Cairns Field (also known as NexGen Patch at Cairns Field) is a stadium in Saskatoon, Saskatchewan, Canada. It is primarily used for baseball and serves as the home of the Saskatoon Berries of the Western Canadian Baseball League as well as local baseball.

== Features ==
Cairns Field features artificial lighting, an electronic scoreboard, an irrigated and groomed grass infield, drainage, an 8-foot outfield fence with wind screening, and dimensions of 335 feet down each line and 400 feet in center field. The supporting facilities at the field include stands seating 2,000 fans, a clubhouse with four dressing rooms, concession, washrooms, showers, media press box with a public address system, an umpires' room, warm-up mounds, and a permanent batting cage.

== History ==
The original ballpark back in 1914 held a capacity of 1,700 which drew a total of 6,422 spectators for the city's entry into the Western Canada League. The original Cairns Field was situated near the Canadian Pacific Railways station named after James Frederick Cairns, who became the president of the Saskatoon Baseball Club in 1921. The former grandstand used in the current Cairns Field had been constructed for harness racing in the Pion-Era. The park had renovations during the 1980s, with additional renovations after the Berries became tennants in 2024.

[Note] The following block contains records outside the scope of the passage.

(* ===== verification/PrincipalGate.v ===== *)
(** * The principal-mode gate

    Models [memory_router/principal_gate.py]: authentication with the claimed
    agent check, the grant requirement, and the metadata-only admin surface a
    principal may reach. Logging has no effect on control flow and is left
    out; the failure callbacks ([on_failure], the auditor's [persist]), the
    rate charge and the two admin queries are parameters over an arbitrary
    state. *)

From Stdlib Require Import ZArith Lia.
From stdpp Require Import base sets strings numbers list.
From S2P Require Import Prelude Errors Text Principals.

Section gate.
Context {S : Type}.
Context (resolver : PrincipalResolver) (human : option (string -> result Authentication)) (now : Z).
Context (on_failure : eff S unit) (persist : string -> string -> eff S unit).

Definition authenticate_principal (authorization claimed : option string) (route_class : string)
    : eff S (option PrincipalSession) :=
  res ← lift (authenticate_request resolver human authorization now);
  match res with
  | AuthOk session =>
      if match claimed with Some c => negb (bool_decide (c = ps_principal_id session)) | None => false end
      then
        _ ← on_failure;
        _ ← persist "router" route_class;
        raise (raise_http 403 "agent_claim_mismatch"
                 "claimed agent does not match the authenticated principal")
      else mret (Some session)
  | _ =>
      _ ← on_failure;
      _ ← persist "router" route_class;
      mret None
  end.

Definition require_grant (session : PrincipalSession) (scope bank : string) : eff S unit :=
  lift (ensure (authorize resolver session scope bank)
          (raise_http 403 "authorization_denied" "principal lacks the required grant")).

(** [_PRINCIPAL_ADMIN_METADATA_PATHS] *)
Definition _PRINCIPAL_ADMIN_METADATA_PATHS : list string :=
  ["/admin/quarantine/queue"; "/admin/quarantine/stats"].

Definition principal_token_present (authorization : option string) : bool :=
  match authorization with
  | Some a => starts_with ("Bearer " +:+ TOKEN_PREFIX)%string a
  | None => false
  end.

Context {Resp : Type} (unauthorized : Resp).
Context (principal_rate : PrincipalSession -> string -> string -> eff S unit).
Context (bank_stats queue_response : list string -> eff S Resp).

(** [principal_admin_metadata_response]; [bank_id] is the query parameter. *)
Definition principal_admin_metadata_response (authorization claimed bank_id : option string)
    (pathname method : string) : eff S Resp :=
  let route_class := "admin" in
  principal ← authenticate_principal authorization claimed route_class;
  match principal with
  | None => mret unauthorized
  | Some principal =>
      if negb (bool_decide (method = "GET")) || negb (elem pathname _PRINCIPAL_ADMIN_METADATA_PATHS)
      then mret unauthorized
      else
        let banks := quarantine_review_banks resolver principal in
        scoped ← match bank_id with
                 | Some b =>
                     _ ← require_grant principal SCOPE_QUARANTINE_REVIEW b;
                     mret [b]
                 | None =>
                     _ ← (if nonempty_list banks then mret ()
                          else require_grant principal SCOPE_QUARANTINE_REVIEW "-");
                     mret banks
                 end;
        _ ← principal_rate principal SCOPE_QUARANTINE_REVIEW route_class;
        if decide (pathname = "/admin/quarantine/stats") then bank_stats scoped
        else queue_response scoped
  end.

(** ** Lemmas *)

Lemma authenticate_principal_ok authorization claimed rc s p s' :
  authenticate_principal authorization claimed rc s = (Ok (Some p), s') ->
  s' = s /\ authenticate_request resolver human authorization now = Ok (AuthOk p) /\
  (forall c, claimed = Some c -> c = ps_principal_id p).
Proof.
  unfold authenticate_principal. intros Ha. apply bind_ok_inv in Ha as (res & s1 & Hr & Ha).
  apply lift_ok in Hr as [Hr ->].
  destruct res; try (by eff_inv). case_match eqn:Ec; eff_inv.
  split_and!; [done|done|]. intros c ->. by split_bool.
Qed.

Lemma require_grant_ok p scope bank s u s' :
  require_grant p scope bank s = (Ok u, s') -> s' = s /\ authorize resolver p scope bank = true.
Proof. unfold require_grant. intros Hg. by eff_inv. Qed.

(** ** Properties *)

(** The admin metadata surface never leaves the principal's review grants.
    A successful response is either the 401 body or the result of exactly one
    admin query, run after the rate charge, on a non-empty list of banks each
    of which the authenticated principal may review; with a bank parameter the
    list is that bank alone, and without one it is every reviewable bank. The
    claimed-agent header, when present, names that principal. *)
Lemma admin_metadata_scoped authorization claimed bank_id pathname method s resp s' :
  principal_admin_metadata_response authorization claimed bank_id pathname method s = (Ok resp, s') ->
  resp = unauthorized \/
  exists p scoped s1 u,
    authenticate_request resolver human authorization now = Ok (AuthOk p) /\
    (forall c, claimed = Some c -> c = ps_principal_id p) /\
    method = "GET" /\ pathname ∈ _PRINCIPAL_ADMIN_METADATA_PATHS /\
    scoped <> [] /\
    (forall bank, bank ∈ scoped -> authorize resolver p SCOPE_QUARANTINE_REVIEW bank = true) /\
    scoped = match bank_id with Some b => [b] | None => quarantine_review_banks resolver p end /\
    principal_rate p SCOPE_QUARANTINE_REVIEW "admin" s = (Ok u, s1) /\
    (if decide (pathname = "/admin/quarantine/stats") then bank_stats scoped s1
     else queue_response scoped s1) = (Ok resp, s').
Proof.
  unfold principal_admin_metadata_response. intros Hm.
  apply bind_ok_inv in Hm as ([p|] & s1 & Ha & Hm); [|left; by eff_inv].
  apply authenticate_principal_ok in Ha as (-> & Hauth & Hclaim).
  destruct (_ || _) eqn:Eg; [left; by eff_inv|]. split_bool. right.
  apply bind_ok_inv in Hm as (scoped & s2 & Hsc & Hm).
  apply bind_ok_inv in Hm as (u & s3 & Hrate & Hm).
  assert (s2 = s /\ scoped <> [] /\
    (forall bank, bank ∈ scoped -> authorize resolver p SCOPE_QUARANTINE_REVIEW bank = true) /\
    scoped = match bank_id with Some b => [b] | None => quarantine_review_banks resolver p end)
    as (-> & Hne & Hauthz & Heq).
  { destruct bank_id as [b|].
    - apply bind_ok_inv in Hsc as (? & ? & Hg & Hsc). apply require_grant_ok in Hg as [-> Hg].
      eff_inv. split_and!; try done. by intros bank ->%list_elem_of_singleton.
    - apply bind_ok_inv in Hsc as (? & ? & Hg & Hsc). eff_inv.
      destruct (nonempty_list _) eqn:En.
      + eff_inv. split_and!; try done; [intros Hnil; by rewrite Hnil in En|].
        intros bank. apply banks_with_scope_elem.
      + apply require_grant_ok in Hg as [-> Hg]. apply banks_with_scope_elem in Hg.
        unfold quarantine_review_banks in *.
        destruct (_banks_with_scope resolver p _); [by apply not_elem_of_nil in Hg|done]. }
  exists p, scoped, s3, u. rewrite <- elem_true. split_and!; try done.
  by destruct (decide (pathname = "/admin/quarantine/stats")%string).
Qed.
End gate.

Lemma admin_metadata_scoped_witness :
  exists p, authenticate_request (principal_resolver Example_registry.registry) None
              (Some (bearer_for "ci.2024" Example_registry.secret)) 5000 = Ok (AuthOk p) /\
            quarantine_review_banks (principal_resolver Example_registry.registry) p = ["team"].
Proof.
  destruct (admin_metadata_scoped (S := list string)
    (principal_resolver Example_registry.registry) None 5000 (mret ()) (fun _ _ => mret ()) "401"
    (fun _ sc _ s => (Ok (), sc :: s)) (fun banks s => (Ok (str_join "," banks), "stats" :: s))
    (fun banks s => (Ok (str_join "," banks), "queue" :: s))
    (Some (bearer_for "ci.2024" Example_registry.secret)) (Some "agent:one") None
    "/admin/quarantine/stats" "GET" [] "team" ["stats"; SCOPE_QUARANTINE_REVIEW])
    as [Hbad|(p & scoped & s1 & u & Ha & _ & _ & _ & _ & _ & -> & _ & Hend)];
    [vm_compute; reflexivity|done|].
  exists p. split; [exact Ha|]. vm_compute in Ha. injection Ha as <-. vm_compute. reflexivity.
Defined.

The ballpark hosted for the 2005 Canadian National Junior Championships. It was home to the Saskatoon Yellow Jackets from 2002 until the team folded in 2014. When Saskatoon was awarded an expansion WCBL team in 2023, the team's ownership renovated the facilities, including adding a new video board and expanding seating. A sold-out crowd of 2,200 turned out for the first home game in Saskatoon Berries history on May 28, 2024.